The release of Hamilton was a moment for the entire country and it was the pinnacle of Disney+’s first year.

In November of 2019 Disney+ launched and investors and audiences were excited for its huge catalogue of classics, its massive box office hits like Avengers and Star Wars, and the laundry list of original series that were slated to be released. All of these things were impressive, but all of these were known and expected. It was announced a few months after Disney+ had launched that Disney had purchased the rights to the filmed version of Hamilton for $75 million. Meaning, the release of Hamilton was also planned and expected, albeit, about 16 months earlier than planned.

So what makes the July 3rd, 2020 release of Hamilton such a defining moment for the success of Disney+? It was everything that could not have been planned and expected. The scale and scope of the covid-19 pandemic, leaving people stranded at home and feeling lost and hopeless. The country ripping apart at the seams from a long-overdue uprising about race and police violence. These were two of the worst moments in modern American history, a deadly pandemic and a deadly racial reckoning. The country needed something to feel good about without feeling guilty for feeling good. The answer came in the form of one of the greatest musicals ever written and performed by Broadway’s most talented actors who happen to be racially diverse. Through song, dance, and storytelling, it told a hopeful story about America. A moment where entertainment provided temporary relief from illness, both physical and social.

Occasionally art meets a moment and something is created, something that cannot be replicated. Moments like Whitney Houston’s Star Spangled Banner at the Super Bowl, or Jimmy Hendrix National Anthem at Woodstock, or David Letterman’s first show on air after 9/11/2001. The release of Hamilton in our time of need ranks with these classic events.

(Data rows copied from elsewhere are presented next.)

Lemma add_dependency_edge g n d x y :
  wf g → edge (add_dependency g n d) x y ↔ edge g x y ∨ (x = d ∧ y = n).
Proof.
  intros Hwf. unfold edge. destruct (add_dependency_lookup g n d y Hwf) as [-> _].
  destruct (decide (y = n)) as [->|Hne].
  - case_bool_decide; rewrite ?app_nil_r, ?elem_of_app, ?list_elem_of_singleton;
      naive_solver.
  - naive_solver.
Qed.

(** [has_cycle] on a well-formed graph is [true] exactly when it has a
    cycle. *)
Lemma has_cycle_iff g : wf g → has_cycle g = true ↔ ¬ acyclic g.
Proof.
  intros Hwf. unfold has_cycle.
  destruct (ordered_cases g Hwf) as (o & m & Hinv & [[Hrem Heq]|[Hne Heq]]);
    rewrite Heq.
  - split; [discriminate|]. intros Hn. exfalso. apply Hn. by apply (ok_acyclic g o).
  - split; [|done]. intros _ Hac.
    destruct (closed_walk_cycle g _ (err_cycle g o m Hwf Hinv Hne)) as [x [_ Hx]].
    by apply (Hac x).
Qed.

(** [X1] Every graph built from [DependencyGraph()] with [add_node],
    [add_dependency] and [clear] is well-formed: [nodes] has no duplicates,
    every node has an entry in [graph] and in [reverse_graph], no adjacency
    list repeats a node, the two maps describe the same edges, and every edge
    joins two nodes. *)
Theorem built_well_formed g : built g → wf g.
Proof. apply built_wf_h. Qed.

(** [X2] Insert/lookup: after [add_dependency(node, depends_on)],
    [get_dependencies(node)] is the old list with [depends_on] appended
    (unless it was already there), [get_dependents(depends_on)] is the old
    list with [node] appended (unless already there), every other lookup is
    unchanged, and the nodes are the old ones plus [node] and [depends_on]. *)
Theorem add_dependency_get g n d m :
  built g →
  get_dependencies (add_dependency g n d) m =
    (if decide (m = n) then get_dependencies g n ++
       (if bool_decide (d ∈ get_dependencies g n) then [] else [d])
     else get_dependencies g m) ∧
  get_dependents (add_dependency g n d) m =
    (if decide (m = d) then get_dependents g d ++
       (if bool_decide (n ∈ get_dependents g d) then [] else [n])
     else get_dependents g m) ∧
  (m ∈ nodes (add_dependency g n d) ↔ m ∈ nodes g ∨ m = n ∨ m = d).
Proof. intros Hb. apply add_dependency_lookup. by apply built_wf_h. Qed.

While we cannot calculate the full extent that Hamilton benefitted Disney+ in terms of subscribers or revenue, none of that is necessary to determine that the July 3rd, 2020 release of the movie was the single most important release for Disney+ in their first year.

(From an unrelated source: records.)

Definition find_bytes (sub data : list byte) (start : Z) : Z :=
  let n := Z.of_nat (length data) in
  let start := if bool_decide (start < 0) then Z.max 0 (start + n) else start in
  if bool_decide (n < start) then -1
  else find_go sub (drop (Z.to_nat start) data) start.

(** [data[a:b]], with the negative bounds of Python slices. *)
Definition py_slice {A} (l : list A) (a b : Z) : list A :=
  let n := Z.of_nat (length l) in
  let norm i := if bool_decide (i < 0) then Z.max 0 (i + n) else Z.min i n in
  take (Z.to_nat (norm b - norm a)) (drop (Z.to_nat (norm a)) l).

Definition is_space_byte (b : byte) : bool :=
  bool_decide (bz b ∈ [9; 10; 11; 12; 13; 32]).

(** [b.rstrip()]. *)
Definition rstrip_bytes (bs : list byte) : list byte :=
  reverse (drop_while is_space_byte (reverse bs)).

(** [s.rstrip('\0')]. *)
Definition rstrip_nul (s : string) : string :=
  String.rev (string_of_list_ascii
    (drop_while (λ c, Ascii.eqb c "000") (list_ascii_of_string (String.rev s)))).

(** [b.decode('utf-8')]. *)
Definition utf8_decode (bs : list byte) : result string :=
  if utf8_valid bs then Ok (string_of_list_byte bs) else Raise UnicodeDecodeError.

(** [chr(z)], as UTF-8. *)
Definition py_chr (v : pyval) : result string :=
  match v with
  | PInt z =>
      if bool_decide (0 ≤ z < 128) then Ok (string_of_list_byte [zb z])
      else if bool_decide (128 ≤ z < 2048)
      then Ok (string_of_list_byte [zb (192 + z `div` 64); zb (128 + z `mod` 64)])
      else if bool_decide (2048 ≤ z < 65536)
      then Ok (string_of_list_byte
                 [zb (224 + z `div` 4096); zb (128 + (z `div` 64) `mod` 64);
                  zb (128 + z `mod` 64)])
      else if bool_decide (65536 ≤ z < 1114112)
      then Ok (string_of_list_byte
                 [zb (240 + z `div` 262144); zb (128 + (z `div` 4096) `mod` 64);
                  zb (128 + (z `div` 64) `mod` 64); zb (128 + z `mod` 64)])
      else Raise ValueError
  | _ => Raise TypeError
  end.

(** ** DFReader_text *)

Module DFReader_text.

Record t := mk {
  base : DFReader.t;
  data_map : list byte;
  name_to_id : gmap string Z;
  id_to_name : gmap Z string;
  formats : gmap string DFFormat.t;
  offset : Z;
  delimiter : string;
  _zero_time_base : bool;
  type_list : option (list string);
  indexes : list Z;
  offsets : gmap string (list Z);
  counts : gmap string Z;
  _count : Z;
}.

Definition data_len (self : t) : Z := Z.of_nat (length (data_map self)).

Definition set_base (x : DFReader.t) (r : t) : t :=
  mk x (data_map r) (name_to_id r) (id_to_name r) (formats r) (offset r)
     (delimiter r) (_zero_time_base r) (type_list r) (indexes r) (offsets r)
     (counts r) (_count r).
Definition set_name_to_id (x : gmap string Z) (r : t) : t :=
  mk (base r) (data_map r) x (id_to_name r) (formats r) (offset r) (delimiter
     r) (_zero_time_base r) (type_list r) (indexes r) (offsets r) (counts r)
     (_count r).
Definition set_id_to_name (x : gmap Z string) (r : t) : t :=
  mk (base r) (data_map r) (name_to_id r) x (formats r) (offset r) (delimiter
     r) (_zero_time_base r) (type_list r) (indexes r) (offsets r) (counts r)
     (_count r).
Definition set_formats (x : gmap string DFFormat.t) (r : t) : t :=
  mk (base r) (data_map r) (name_to_id r) (id_to_name r) x (offset r)
     (delimiter r) (_zero_time_base r) (type_list r) (indexes r) (offsets r)
     (counts r) (_count r).
Definition set_offset (x : Z) (r : t) : t :=
  mk (base r) (data_map r) (name_to_id r) (id_to_name r) (formats r) x
     (delimiter r) (_zero_time_base r) (type_list r) (indexes r) (offsets r)
     (counts r) (_count r).
Definition set_delimiter (x : string) (r : t) : t :=
  mk (base r) (data_map r) (name_to_id r) (id_to_name r) (formats r) (offset
     r) x (_zero_time_base r) (type_list r) (indexes r) (offsets r) (counts r)
     (_count r).
Definition set_type_list (x : option (list string)) (r : t) : t :=
  mk (base r) (data_map r) (name_to_id r) (id_to_name r) (formats r) (offset
     r) (delimiter r) (_zero_time_base r) x (indexes r) (offsets r) (counts r)
     (_count r).
Definition set_indexes (x : list Z) (r : t) : t :=
  mk (base r) (data_map r) (name_to_id r) (id_to_name r) (formats r) (offset
     r) (delimiter r) (_zero_time_base r) (type_list r) x (offsets r) (counts
     r) (_count r).
Definition set_offsets (x : gmap string (list Z)) (r : t) : t :=
  mk (base r) (data_map r) (name_to_id r) (id_to_name r) (formats r) (offset
     r) (delimiter r) (_zero_time_base r) (type_list r) (indexes r) x (counts
     r) (_count r).
Definition set_counts (x : gmap string Z) (r : t) : t :=
  mk (base r) (data_map r) (name_to_id r) (id_to_name r) (formats r) (offset
     r) (delimiter r) (_zero_time_base r) (type_list r) (indexes r) (offsets
     r) x (_count r).

(** [_rewind]. *)
Definition _rewind (keep_messages : bool) (self : t) : result t :=
  b ← DFReader._rewind keep_messages (base self);
  let self := set_base b self in
  let ofs := find_bytes (list_byte_of_string "FMT, ") (data_map self) 0 in
  let self :=
    if bool_decide (ofs = -1) then
      let ofs := find_bytes (list_byte_of_string "FMT,") (data_map self) 0 in
      let self := set_offset ofs self in
      if bool_decide (ofs ≠ -1) then set_delimiter "," self else self
    else set_offset ofs self in
  Ok (set_type_list None self).

Definition rewind (self : t) : result t := _rewind false self.

(** One step of the scan of [skip_to_type]. *)
Definition skip_scan_step (self : t) (types : list string) (acc : result (Z * Z))
    (i : nat) : result (Z * Z) :=
  a ← acc;
  mtype ← of_option IndexError (types !! i);
  match counts self !! mtype with
  | None => Ok a
  | Some cnt =>
      idx ← of_option IndexError (indexes self !! i);
      if bool_decide (cnt ≤ idx) then Ok a
      else
        ofs ← of_option KeyError (offsets self !! mtype)
                ≫= (λ l, of_option IndexError (l !! Z.to_nat idx));
        if bool_decide (ofs < a.2) then Ok (Z.of_nat i, ofs) else Ok a
  end.

(** [skip_to_type]. *)
Definition skip_to_type (type : gset string) (strict : bool) (self : t)
    : result t :=
  let self :=
    match type_list self with
    | Some _ => self
    | None =>
        let type := if strict then type
                    else type ∪ DFReader_binary.key_types in
        let types := elements type in
        set_indexes (replicate (length types) 0) (set_type_list (Some types) self)
    end in
  let types := default [] (type_list self) in
  a ← foldl (skip_scan_step self types) (Ok (-1, data_len self))
        (seq 0 (length types));
  if bool_decide (0 ≤ a.1) then
    idx ← of_option IndexError (indexes self !! Z.to_nat a.1);
    Ok (set_offset a.2
          (set_indexes (<[Z.to_nat a.1 := idx + 1]> (indexes self)) self))
  else Ok self.

(** The line loop at the head of [_parse_next]: the fields of the next
    line that has at least two, or [None] when the loop stops at the end
    of the data. *)
Fixpoint next_line (fuel : nat) (self : t) : result (t * option (list string)) :=
  match fuel with
  | O => Raise OutOfFuel
  | S fuel' =>
      let found := find_bytes [x0a] (data_map self) (offset self) in
      let endline := if bool_decide (found = -1) then data_len self else found in
      if bool_decide (found = -1) && bool_decide (endline < offset self)
      then Ok (self, None)
      else
        s ← utf8_decode (rstrip_bytes (py_slice (data_map self) (offset self) endline));
        let elements := py_split (delimiter self) s in
        let self := set_offset (endline + 1) self in
        if bool_decide (2 ≤ length elements)%nat then Ok (self, Some elements)
        else next_line fuel' self
  end.

(** [",".join(l)]. *)
Definition join_comma (l : list string) : string := String.concat "," l.

(** The FMT branch: the format declared, and the fields as the branch
    leaves them. *)
Definition format_of_FMT `{Externals} (self : t) (elements : list string)
    : result (DFFormat.t * string * list string) :=
  e0 ← of_option IndexError (elements !! 0%nat);
  ftype ← int_of_str e0;
  fname ← of_option IndexError (elements !! 2%nat);
  let elements :=
    if String.eqb (delimiter self) ","
    then take 4 elements ++ [join_comma (drop 4 elements)]
    else elements in
  columns ← of_option IndexError (elements !! 4%nat);
  let columns :=
    if String.eqb fname "FMT" && String.eqb columns "Type,Length,Name,Format"
    then "Type,Length,Name,Format,Columns" else columns in
  e1 ← of_option IndexError (elements !! 1%nat);
  flen ← int_of_str e1;
  format ← of_option IndexError (elements !! 3%nat);
  (* [self.formats.get(ftype, None)]: the formats are keyed by name, the
     lookup is by number, so no earlier format is ever found *)
  new_fmt ← DFFormat.init ftype fname flen format columns None;
  Ok (new_fmt, fname, elements).

Definition percent_of (self : t) : result pyval :=
  d ← float_of_int (data_len self);
  q ← py_truediv_val (PInt (offset self)) (PFloat d);
  py_mul (PFloat 100.0) q.

(** The handling of FMTU, UNIT and MULT records after the record is built. *)
Definition apply_FMTU `{Externals} (m : DFMessage.t) (self : t) : result t :=
  let attr f := getattr_default (DFMessage.__getattr__ m f) in
  fmtid ← attr "FmtType";
  k ← match fmtid with Some v => int_key v | None => Ok None end;
  match k ≫= (id_to_name self !!.) with
  | None => Ok self
  | Some name =>
      fmtu ← of_option KeyError (formats self !! name);
      UnitIds ← attr "UnitIds";
      fmtu ← DFFormat.set_unit_ids fmtu (default PNone UnitIds)
               (DFReader.unit_lookup (base self));
      MultIds ← attr "MultIds";
      fmtu ← DFFormat.set_mult_ids fmtu (default PNone MultIds)
               (DFReader.mult_lookup (base self));
      Ok (set_formats (<[name := fmtu]> (formats self)) self)
  end.

Definition apply_UNIT `{Externals} (m : DFMessage.t) (self : t) : result t :=
  let attr f := getattr_default (DFMessage.__getattr__ m f) in
  unitid ← attr "Id";
  label ← attr "Label";
  l ← null_term_val (default PNone label);
  k ← py_chr (default PNone unitid);
  Ok (set_base (DFReader.set_unit_lookup
                  (<[k := l]> (DFReader.unit_lookup (base self))) (base self)) self).

Definition apply_MULT `{Externals} (m : DFMessage.t) (self : t) : result t :=
  let attr f := getattr_default (DFMessage.__getattr__ m f) in
  multid ← attr "Id";
  mult ← attr "Mult";
  f ← match mult with
      | Some (PFloat f) => Ok f
      | Some (PInt z) => float_of_int z
      | _ => Raise TypeError
      end;
  mult ← float_of_str (format_7g f);
  k ← py_chr (default PNone multid);
  Ok (set_base (DFReader.set_mult_lookup
                  (<[k := mult]> (DFReader.mult_lookup (base self))) (base self)) self).

(** [_parse_next].  The source calls itself on a line of an unknown type
    and on a line with too few fields; [fuel] bounds the number of lines. *)
Fixpoint _parse_next_fuel `{Externals} (fuel : nat) (self : t)
    : result (t * option DFMessage.t) :=
  match fuel with
  | O => Raise OutOfFuel
  | S fuel' =>
      r ← next_line (S (S (length (data_map self)))) self;
      let self := r.1 in
      match r.2 with
      | None => Ok (self, None)
      | Some elements =>
          if bool_decide (data_len self < offset self) then Ok (self, None)
          else
            let elements :=
              if bool_decide (length elements = 5%nat)
                 && bool_decide (last elements = Some ",")
              then take 4 elements ++ [EmptyString; EmptyString]
              else elements in
            pc ← percent_of self;
            let self := set_base (DFReader.set_percent pc (base self)) self in
            msg_type ← of_option IndexError (elements !! 0%nat);
            match formats self !! msg_type with
            | None => _parse_next_fuel fuel' self
            | Some fmt =>
                if bool_decide
                     (length elements < String.length (DFFormat.format fmt) + 1)%nat
                then _parse_next_fuel fuel' self
                else
                  let elements := drop 1 elements in
                  let name := rstrip_nul (DFFormat.name fmt) in
                  se ← (if String.eqb name "FMT" then
                          fe ← format_of_FMT self elements;
                          let new_fmt := fe.1.1 in
                          let fname := fe.1.2 in
                          Ok (set_name_to_id
                                (<[fname := DFFormat.type new_fmt]> (name_to_id self))
                                (set_id_to_name
                                   (<[DFFormat.type new_fmt := fname]> (id_to_name self))
                                   (set_formats (<[fname := new_fmt]> (formats self))
                                      self)),
                              fe.2)
                        else Ok (self, elements));
                  let self := se.1 in
                  let m := DFMessage.mk fmt (PStr <$> se.2) false None in
                  let type := DFMessage.get_type m in
                  self ← (if String.eqb type "FMTU" then apply_FMTU m self
                          else Ok self);
                  self ← (if String.eqb type "UNIT" then apply_UNIT m self
                          else Ok self);
                  self ← (if String.eqb type "MULT" then apply_MULT m self
                          else Ok self);
                  let am := DFReader._add_msg (base self) m in
                  _ ← am.2;
                  Ok (set_base am.1.1 self, Some am.1.2)
            end
      end
  end.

It secured a large number of new subscribers, but it also met the moment on a scale that no one could have predicted. Due to the strength of Disney+’s catalogue, the streamer would have likely crawled its way into the top tier by now, 19 months after launching, but it didn’t need to crawl, because Hamilton catapulted it there nearly one year ago.

Disney can always green light another Star Wars project or another Marvel series, but the one thing they cannot order is the magic that happened last summer with Hamilton. These moments are rare, but they can change the world when they happen.

Read: Disneyland Makes Huge Change to Park Hours Starting in July

While the world may not have been changed forever, Disney+ and The Walt Disney Company will forever be changed because of Lin Manuel Miranda’s masterpiece Hamilton and how it pulled the country out of the dark deep pit of a public health pandemic and long term systemic racism. 

I’ve fought hard to not use quotes from the show throughout this piece, but I can’t help it for the conclusion: Disney should be very proud that they did not throw away their shot to boost their subscription service and make a social statement in favor of diversity and equality.

Famously it is said that Disney was all started by a mouse, a reference to Mickey Mouse. Since then, the Mouse has been bolstered by the worlds of Star Wars, the Marvel Universe, and the heart wrenching films of Pixar. This powerhouse added even more new projects that brought us Baby Yoda (“Grogu”). But, it wasn’t until a musical written about Treasury Secretary Alexander Hamilton, that the streaming service had what it needed to leave the rest of the streaming world behind and truly battle for the top spot.

It has been a wild ride, I wonder what the next moment will be and where will it come from. But, that is pointless, because if I can predict the moment, then it is not the moment.